Bearing the same name as his father the son of Crescentius now attempted to play the same dangerous role in the Roman drama. He intimidated the nobles of the city into a semblance of unity and it was this influence which swayed the next election to John XV who was consecrated to the Holy See in the September of 985. He ruled for eleven years and despite the irksome pretensions of his sponsors his pontificate was one of worthy accomplishment. He was the first Pope to preside at a formal canonization for up to this time the solemn process had been accomplished by bishops or synods. The Saint so announced, in a Bull dated 5 Feb. 993, was Bishop Ulrich of Augsburg. Many monasteries and convents were the recipients of this Pope's consideration and kindness and his influence brought peace between King Aethelred of England and Duke Richard of Normandy. When the founder of a new French dynasty, Hugh Capet, almost led his people into schism because of his despotic action in supplanting the Archbishop of Rheims, it was the well advised legates of John who finally healed the breach. Peace between all was his laudable aim and with this resolution in mind he achieved the difficult position of keeping friendly relations with the German Court without giving offense to Crescentius. The time was now approaching when young Otto III must come to Rome and receive
the symbol of his inherited rank for like his father and grandfather the boy Emperor dreamed of a restored Empire and high expectations were held for him. In 996 while Crescentius watched with sullen but impotent jealousy he began the journey south to receive his crown. His way was made slow by the repeated homages of vassal princes and prelates and before he reached his destination John XV was in his tomb.
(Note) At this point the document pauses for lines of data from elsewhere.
(** X16: a handler posts at most once, and only to /process-cloud under
    the API's address, under the form field "file": the file posted is
    the first of a dropped or selected list, of an image type, and one the
    reader could read.  Clicks and drag movements send nothing. *)
Theorem at_most_one_post (env : World) (a : Action) (st : AppState) :
  let posts := filter is_network_event (events_of (perform env a st)) in
  (List.length posts <= 1)%nat
  /\ forall shown url field file,
       In (Await shown (FetchPost url field file)) posts ->
       url = (API_BASE_URL env ++ "/process-cloud")%string
       /\ field = "file"
       /\ startsWith "image/" (file_type file) = true
       /\ readAsDataURL env file <> None
       /\ exists others,
            a = DropFiles (file :: others)
            \/ a = SelectFiles (Some (file :: others)).
Proof.
  cbn zeta.
  assert (Hupload :
            forall file0 st0 shown url field file,
              In (Await shown (FetchPost url field file))
                 (filter is_network_event
                    (events_of (handleFileUpload env file0 st0))) ->
              url = process_url env /\ field = "file" /\ file = file0
              /\ startsWith "image/" (file_type file0) = true
              /\ readAsDataURL env file0 <> None).
  { intros file0 st0 shown url field file. rewrite handleFileUpload_posts.
    destruct (startsWith "image/" (file_type file0)); [ | intros [] ].
    destruct (readAsDataURL env file0) as [dataURL | ]; [ | intros [] ].
    intros [Heq | []]. injection Heq as _ <- <- <-.
    repeat split. discriminate. }
  assert (Hlen :
            forall file0 st0,
              (List.length
                 (filter is_network_event
                    (events_of (handleFileUpload env file0 st0))) <= 1)%nat).
  { intros file0 st0. rewrite handleFileUpload_posts.
    destruct (startsWith "image/" (file_type file0)); [ | cbn; lia ].
    destruct (readAsDataURL env file0); cbn; lia. }
  destruct a as [files | | | files | | | ]; cbn [perform].
  - rewrite handleDrop_run. destruct files as [ | file0 others ].
    + split; [ cbn; lia | intros shown url field file [] ].
    + unfold events_of at 1 3. cbn [snd filter is_network_event].
      split; [ apply Hlen | ].
      intros shown url field file Hin.
      destruct (Hupload _ _ _ _ _ _ Hin) as [-> [-> [-> [Hi Hr]]]].
      repeat split; try assumption. exists others. left. reflexivity.
  - split; [ cbn; lia | intros shown url field file [] ].
  - split; [ cbn; lia | intros shown url field file [] ].
  - destruct files as [[ | file0 others ] | ]; cbn [handleFileInput].
    + split; [ cbn; lia | intros shown url field file [] ].
    + split; [ apply Hlen | ].
      intros shown url field file Hin.
      destruct (Hupload _ _ _ _ _ _ Hin) as [-> [-> [-> [Hi Hr]]]].
      repeat split; try assumption. exists others. right. reflexivity.
    + split; [ cbn; lia | intros shown url field file [] ].
  - unfold handleDownload, events_of, bind, get_state.
    destruct (result st) as [v | res];
      [ | destruct (truthy (download_url res)) ];
      (split; [ cbn; lia | intros shown url field file [] ]).
  - unfold resetApp, events_of, bind, get_state. cbn.
    destruct (upload_area_shown st);
      (split; [ cbn; lia | intros shown url field file [] ]).
  - split; [ cbn; lia | intros shown url field file [] ].
Qed.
With the ordered tramp of German soldiers ringing along their roads the Roman faction dared not obtrude their own choice at the next election but with ostentation they deceitfully petitioned Otto to exercise his birthright and present a candidate. This he did in the person of his cousin and great friend Bruno who after the formalities of installation assumed the dignity as Gregory V. He was the first Pope of German birth and his first act as pontiff was to place the crown on his kinsman's head. The past activities of Crescentius were too pronounced to be overlooked and he was put on trial and found guilty of many misdeeds but the new Pope, in the charity of his own good fortune, begged that the Roman should be pardoned and released. It was done and Gregory was soon to rue it. With his cousin apparently safely installed the young Emperor now set out for Germany where the Slavonians were giving trouble at his boundaries. No sooner was he a safe distance from Rome than agitators in the employ of the ignoble Crescentius disturbed the streets with cries of "Freedom." Mobs congregated, were excited to indignation over supposed injustices, and Gregory was forced to flee. He found refuge at Pavia and from there delivered a sentence of excommunication against his ungrateful enemy who retorted by proclaiming a new Pope with the style of John XVI. Such a situation could not endure and in the Spring of 998 Otto having defeated the Slavs brought
his cousin to Rome again. This time there could be no mercy and the vengeance was terrible. To the hoarse commands of Teuton captains heavy swords rose and fell and the heads of Crescentius and twelve of his friends rolled in the dust. Their mutilated bodies were then hung by their feet from gibbets on Monte Mario. The unfortunate anti-Pope received a different punishment; his nose and ears were slit, his eyes and tongue gouged out, and then, so tortured, his bleeding body was dragged through the streets for the amusement of the mob. When, with incredible adherence to life, he survived this treatment he was chained to the floor of a cell at Fulda.